Sunday, March 29, 2009


Sprint Into Spring is about to begin!!!

Are you all ready to get a move on??? I’ve been doing lots of thinking about the upcoming challenge and I’m SO excited to get going. The team rosters have been made. So far there are 3 teams of approx 20 people each. If you wanted to be part of the challenge but don’t see your name there or you haven’t signed up yet, let me know and I’ll put you on a team. The challenge will officially start on April 2 (this Thursday). This is the way it’s going to work:

This challenge will work like many of the challenges in the past. Basically, each team member will earn points based on their weekly performance in the following categories. Your stats must be posted by midnight (your time zone) THURSDAY in order to be included in your team stats. If Thursday isn’t your WI day that’s fine – just use the WI from whatever day you weigh in that week.

There is a website for the challenge that you can use to check the challenges. It’s sprintintospring.blogspot.com (it’s also in my signature). I hope to add to this blog regularly, to keep me on track, to add links to interesting things I think you might like, to post pictures and to include stories to inspire you or show you something silly and make you laugh. If you have anything you think the group would like to see, please email it to me and I’d love to post it – whether it’s a photo, a cartoon, an article – anything goes!

Your assignment from now until Thursday is to start a team thread (for now Teams A, B, and C will do) and pick team names – I’m thinking of having Spring be the overall theme so let your imaginations go and come up with something good by Thursday.

Remember - this is a TEAM challenge – you need to commit to your team! If you do not post your stats weekly, you will bring that team’s overall averages down…so please post! If your stats are missing for 2 weeks in a row (without an explanation) you will be dropped from the rosters. ** This week only: if someone on your team doesn’t appear on the team threads from now until the first time we post stats we will remove them immediately because likely they changed their mind about joining the challenge.
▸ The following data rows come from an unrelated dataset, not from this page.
Lemma peer_authenticated_witness :
  (demo_switch [ann; stranger] false "ann" (demo_tls _ 0)).1 = inr tt /\
  exists x, issued (Some "ca.pem") x = true /\ last (values_of common_name (x_subject x)) = Some "ann".
Proof.
  assert (Hr : (demo_switch [ann; stranger] false "ann" (demo_tls _ 0)).1 = inr tt) by (vm_compute; reflexivity).
  split; [exact Hr|].
  pose proof (@peer_authenticated (demo_openssl [ann; stranger]) _ (demo_verifies _) false (Some "cert.pem")
    (Some "key.pem") (Some "ca.pem") 5 (Some "ann") (Some "10.0.0.2") (demo_tls _ 0)
    (demo_sound_heap _ 0) eq_refl) as Hwp.
  unfold wp in Hwp. fold (demo_switch [ann; stranger] false "ann") in Hwp. rewrite Hr in Hwp.
  destruct Hwp as (x & i & Hx & Hi & Hn). injection Hi as <-. exists x. exact (conj Hx Hn).
Defined.

Lemma tls_memory_released_witness :
  let '(r, s) := demo_tls_life [ann; stranger] "bob" (demo_tls _ 0) in r = inr tt /\ t_heap s = ∅.
Proof.
  pose proof (@tls_memory_released (demo_openssl [ann; stranger]) false (Some "cert.pem")
    (Some "key.pem") (Some "ca.pem") 5 (Some "bob") (Some "10.0.0.2") (demo_tls _ 0)
    demo_plain (Forall_nil_2 _) (demo_sound_heap _ 0) eq_refl) as Hwp.
  unfold wp in Hwp. fold (demo_tls_life [ann; stranger] "bob") in Hwp. revert Hwp.
  generalize (demo_tls_life [ann; stranger] "bob" (demo_tls _ 0)). intros [r s] (Hr & Hh & _).
  exact (conj Hr Hh).
Defined.
Lemma untouched_next_input {A B} (f : client -> B) get put (none : A) :
  (forall l s, f (put l s) = f s) -> untouched f (next_input get put none).
Proof. intros Hp s. unfold next_input. destruct (get s); [done | apply Hp]. Qed.
Lemma untouched_on_knet {A B} (f : client -> B) (m : Cm A) :
  (forall x s, f (put_knet x s) = f s) -> untouched f (on_knet m).
Proof. apply untouched_zoom_other. Qed.
Lemma untouched_on_configs {A B} (f : client -> B) (m : Gm A) :
  (forall x s, f (put_configs x s) = f s) -> untouched f (on_configs m).
Proof. apply untouched_zoom_other. Qed.
#[export] Hint Extern 2 (untouched _ (next_input _ _ _)) => by apply untouched_next_input : untouched.
#[export] Hint Extern 2 (untouched _ (on_knet _)) => by apply untouched_on_knet : untouched.
#[export] Hint Extern 2 (untouched _ (on_kworld _)) => by apply untouched_on_knet : untouched.
#[export] Hint Extern 2 (untouched _ (on_configs _)) => by apply untouched_on_configs : untouched.

Lemma untouched_new_uid : untouched (fun n => (cs_domain (n_conns n), cs_array (n_conns n))) flom_conns_get_new_uid.
Proof. by intros n. Qed.
Lemma untouched_knet_domain {A} (m : Cm A) :
  untouched (fun n => cs_domain (n_conns n)) m -> untouched domain_of (on_knet m).
Proof. by apply untouched_zoom. Qed.
Lemma untouched_domain_kworld {A} (m : Wm A) : untouched domain_of (on_kworld m).
Proof. apply untouched_knet_domain. by apply untouched_zoom_other. Qed.
#[export] Hint Resolve untouched_domain_kworld : untouched.

(** A part of a client that the calls before a connection object is made do not
    reach *)
Class Beyond {B : Type} (f : client -> B) : Prop := {
  beyond_calls : forall x k, f (put_calls x k) = f k;
  beyond_sockets : forall x k, f (put_sockets x k) = f k;
  beyond_open : forall x k, f (put_open x k) = f k;
  beyond_addrs : forall x k, f (put_addrs x k) = f k;
  beyond_configs : forall x k, f (put_configs x k) = f k
}.
#[export] Instance domain_beyond : Beyond domain_of.
Proof. by split. Qed.
#[export] Hint Extern 0 (Beyond _) => typeclasses eauto : untouched.

Section beyond.
Context {B : Type} (f : client -> B) `{Beyond B f}.

Lemma untouched_sys_ok : untouched f sys_ok.
Proof. apply untouched_next_input, beyond_calls. Qed.
Lemma untouched_sys_getaddrinfo : untouched f sys_getaddrinfo.
Proof. apply untouched_next_input, beyond_addrs. Qed.
Lemma untouched_sys_socket : untouched f sys_socket.
Proof.
  apply untouched_bind; [apply untouched_next_input, beyond_sockets|]. solve_untouched.
  apply untouched_modify. intros s. apply beyond_open.
Qed.
Lemma untouched_sys_close fd : untouched f (sys_close fd).
Proof. apply untouched_modify. intros s. apply beyond_open. Qed.
Lemma untouched_asked {A} (m : Gm A) : untouched f (on_configs m).
Proof. apply untouched_on_configs, beyond_configs. Qed.
Hint Resolve untouched_sys_ok untouched_sys_getaddrinfo untouched_sys_socket untouched_sys_close
  untouched_asked : untouched.

Lemma untouched_closing {A} fd (m : Km A) : untouched f m -> untouched f (closing fd m).
Proof. intros Hm. unfold closing. solve_untouched. Qed.
Lemma untouched_bind_first cf l : untouched f (bind_first cf l).
Proof. induction l; cbn [bind_first]; unfold scope_of; solve_untouched. Qed.
Lemma untouched_join_group l : untouched f (join_group l).
Proof. induction l; cbn [join_group]; solve_untouched. Qed.
Hint Resolve untouched_bind_first untouched_closing : untouched.
Lemma untouched_tcp_listen cf : untouched f (flom_tcp_listen cf).
Proof. unfold flom_tcp_listen. solve_untouched. Qed.
End beyond.
#[export] Hint Resolve untouched_sys_ok untouched_sys_getaddrinfo untouched_sys_socket
  untouched_sys_close untouched_asked untouched_closing untouched_join_group untouched_bind_first
  untouched_tcp_listen : untouched.

Lemma domain_conns_domain : untouched domain_of conns_domain.
Proof. by apply untouched_knet_domain. Qed.
#[export] Hint Resolve domain_conns_domain : untouched.
Lemma domain_add_listener fd : untouched domain_of (add_listener fd).
Proof.
  unfold add_listener, flom_conn_new, flom_conn_init. solve_untouched.
  all: by apply untouched_knet_domain.
Qed.
#[export] Hint Resolve domain_add_listener : untouched.

Section untouched_listen.
Context `{FileSystem}.

Definition host_domain (p : process) : Z := domain_of (p_client p).
(** The signals of the set are ignored one by one; one that cannot be is taken
    out of the set.  The result is the actions to go back to. *)
Fixpoint ignore_signals (l : list Z) : Xm (list (Z * action)) :=
  match l with
  | [] => mret []
  | j :: l =>
      ok ← on_xclient sys_ok;
      if (ok : bool) then
        a ← gets (fun s => x_actions s j);
        _ ← modify (set_action j Ignored);
        saved ← ignore_signals l;
        mret ((j, a) :: saved)
      else ignore_signals l
  end.

Fixpoint restore_signals (saved : list (Z * action)) : Xm unit :=
  match saved with
  | [] => mret tt
  | (j, a) :: saved =>
      ok ← on_xclient sys_ok;
      _ ← when ok (modify (set_action j a));
      restore_signals saved
  end.

(** The signals of the configuration, in the order of their numbers *)
Definition signals_of (cf : config_ref) : Xm (list Z) :=
  c ← on_xclient (on_configs (the_config cf));
  mret (List.filter (fun j => existsb (Z.eqb j) (ignored_signals c))
          (map Z.of_nat (seq 1 (length SIGNAL_STRING_ARRAY - 1)))).

Definition WEXITSTATUS (status : Z) : Z := Z.land (Z.shiftr status 8) 255.

(** The exit status of the command, with the name of the element locked as one
    more argument *)
Definition flom_exec (command_argv : option (list string)) (element : option string) (signals : list Z)
    : Xm Z :=
  argv ← of_option (Rc FLOM_RC_NULL_OBJECT) command_argv;
  ok ← on_xclient sys_ok;
  _ ← when (negb ok) (throw (Rc FLOM_RC_FORK_ERROR));
  _ ← fork_command (argv ++ option_list element)%list;
  ok ← on_xclient sys_ok;
  _ ← when (negb ok) (throw (Rc FLOM_RC_SIGEMPTYSET_ERROR));
  saved ← ignore_signals signals;
  o ← sys_wait;
  status ← of_option (Rc FLOM_RC_WAIT_ERROR) o;
  _ ← restore_signals saved;
  mret (WEXITSTATUS status).

Section main.
Context `{Glib, System}.

(** ** [main] *)

(** What the command line exits with when the lock is not obtained; [true] when
    it disconnects first. *)
Definition refusal (rc : Z) : Z * bool :=
  if rc =? FLOM_RC_LOCK_BUSY then (FLOM_ES_RESOURCE_BUSY, true)
  else if rc =? FLOM_RC_LOCK_CANT_WAIT then (FLOM_ES_REQUESTER_CANT_WAIT, true)
  else if rc =? FLOM_RC_LOCK_IMPOSSIBLE then (FLOM_ES_GENERIC_ERROR, true)
  else if rc =? FLOM_RC_NETWORK_TIMEOUT then (FLOM_ES_RESOURCE_BUSY, true)
  else (FLOM_ES_GENERIC_ERROR, false).

(** The command, once the lock is obtained: the exit status.  What disconnecting
    answers is only printed. *)
Definition run_locked (c : conn_ref) (argv : list string) (element : option string) : Xm Z :=
  signals ← signals_of None;
  r ← attempt (flom_exec (Some argv) element signals);
  match r with
  | inl _ => mret FLOM_ES_UNABLE_TO_EXECUTE_COMMAND
  | inr child_status =>
      r ← attempt (on_xclient (flom_client_unlock None c (negb (child_status =? 0))));
      match r with
      | inl _ => mret FLOM_ES_GENERIC_ERROR
      | inr _ =>
          _ ← attempt (on_xclient (flom_client_disconnect c));
          _ ← on_xclient (on_kworld (flom_conn_delete c));
          _ ← on_xclient (on_configs (flom_config_free None));
          mret child_status
      end
  end.

Definition lock_and_run (argv : list string) : Xm Z :=
  c ← on_xclient flom_conn_new;
  r ← attempt (on_xclient (flom_client_connect None c true));
  match r with
  | inl _ => mret FLOM_ES_GENERIC_ERROR
  | inr _ =>
      timeout ← on_xclient (on_configs (flom_config_get_resource_timeout None));
      r ← attempt (on_xclient (flom_client_lock None c timeout None));
      match r with
      | inl rc =>
          let '(status, disconnects) := refusal rc in
          _ ← (if (disconnects : bool) then
                 _ ← attempt (on_xclient (flom_client_disconnect c)); mret tt
               else mret tt);
          mret status
      | inr element => run_locked c argv element
      end
  end.

(** The debugging features are in [Debug]; the printing is left out. *)
Definition flom_main (o : options) : Xm Z :=
  if o_print_version o || o_signal_list o || o_unique_id o then mret FLOM_ES_OK
  else
    preg_init ← on_xclient sys_ok;
    if negb preg_init then mret FLOM_ES_GENERIC_ERROR
    else
      r ← attempt (on_xclient (on_configs (command_config o)));
      match r with
      | inl _ => mret FLOM_ES_GENERIC_ERROR
      | inr _ =>
          if negb (o_quiesce_exit o =? 0) || negb (o_immediate_exit o =? 0) then
            r ← attempt (on_xclient (flom_client_shutdown None (o_immediate_exit o)));
            mret (match r with inr _ => FLOM_ES_OK | inl _ => FLOM_ES_GENERIC_ERROR end)
          else match o_command o with
               | None => mret FLOM_ES_UNABLE_TO_EXECUTE_COMMAND
               | Some argv => lock_and_run argv
               end
      end.
End main.

(** ** The command and its signals *)
Section exec.

(** A program that changes nothing of the shell but its client's inputs *)
Definition outside (s : shell) : (Z -> action) * list (option Z) * list (list string) * list (Z -> action) :=
  (x_actions s, x_waits s, x_ran s, x_waited s).
Lemma outside_on_xclient {A} (m : Km A) : untouched outside (on_xclient m).
Proof. by apply untouched_zoom_other. Qed.

(** The actions while the signals of [l] are ignored, and when they are not any
    more *)
Definition ignoring (l : list Z) (f : Z -> action) : Z -> action :=
  fun j => if existsb (Z.eqb j) l then Ignored else f j.

Definition all_calls_ok (s : shell) : Prop := Forall (eq true) (k_calls (x_client s)).

Lemma wp_xcall (Q : err + bool -> shell -> Prop) s :
  all_calls_ok s ->
  (forall s', all_calls_ok s' -> outside s' = outside s -> Q (inr true) s') -> wp (on_xclient sys_ok) Q s.
Proof.
  intros Hok HQ. unfold on_xclient. wp_step. unfold wp, sys_ok, next_input.
  unfold all_calls_ok in Hok. destruct (k_calls (x_client s)) as [|b l] eqn:E; cbn.
  - apply HQ; [|done]. unfold all_calls_ok. cbn. by rewrite E.
  - apply Forall_cons in Hok as [<- Hl]. by apply HQ.
Qed.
For me, the real beauty of this challenge is drawing from the strength of others, learning new things and just spending some time with fabulous ladies and gentlemen such as yourselves! Keep checking back for updates!

Points:
Basically the way this works, is every week there will be challenges. No matter what, each week you will be asked to keep track of the number of days you spend OP (see below for details) and to keep track of all of your INTENTIONAL exercise each week. Other than those two numbers, each week there will be 3 other challenges – one for fitness of some sort, one for nutrition/food of some sort and one for overall lifestyle activities. Those will change weekly and will hopefully be posted by Wednesday of every week so you can be ready to start them on Thursday each week. In addition, each week post your WI results – we will not be using these numbers for challenge points but I think it will act as a great motivation for everyone to see on a weekly basis how much we’re losing (or maintaining!!)

OP days!
10 points for each OP day (max of 70 points per week) – OP means you are following the 8HGs set out by WW (not including the 30 min of physical activity/day – we measure exercise in another category here). This doesn’t mean you can’t have snacks you enjoy – as long as you’ve planned your points so that you can include all of the minimum requirements of F&V, dairy, grains, protein, healthy oils and water first!

Physical Activity Points
1 point for each 10 minutes of INTENTIONAL exercise (e.g. if you go to the mall and stroll around, that doesn’t count….BUT if you go to the mall with the sole purpose of getting your butt moving and you do laps, count it!)

10 bonus points for each strength training session you complete (at least 20 minutes) – for a maximum of 10pts/day for a max of 70pts/week – this could be doing your own sets of squats and abs and push-ups, or completing a stability ball/pump class at the gym or a pilates class that gets your core working – anything that gets your muscles burning!! So often, people get it in their heads that cardio is the only thing that will drop the weight – but in combination w/ strength training results can come so much faster! *** Just as an example this means if you do 30 minutes of strength training one day you get 40 points for this category (30 for the minutes of intentional activity and 10 bonus points for the 20 minute strength session you completed)…let me know if this is confusing or if you have questions

Challenges
25 points for each of 3 challenges per week! Each week there will be 3 challenges to take part in incorporating three really important aspects to weight loss: activity, nutrition and general lifestyle! Some weeks might seem tough but the goal is to push yourself! If anyone has suggestions for any of these challenges I’d love to hear them! The specific challenges for this week will be posted by Wednesday!

I know that this challenge has lots to keep track of so I have a template available to anyone that needs it!

Team leaders will be asked to tally their team’s weekly results and send them to me for a stats report (my email address is kotackr@queensu.ca). Team leaders, please send me an email so I can have your email address to send you a points template (it will make my life much easier if everyone works off of the same type of sheet!) Let’s try and keep this as simple as possible!

I hope I didn’t make this too complicated – let me know if I did or if you’d like to change anything. I’m open to ideas! And if you want a template for keeping track of your points let me know and I’ll email you one! Let’s get all of the “bugs” worked out before Thursday so we can hit the ground running!!! Thanks everyone for the enthusiasm! I hope you all have a great time and really get something out of this!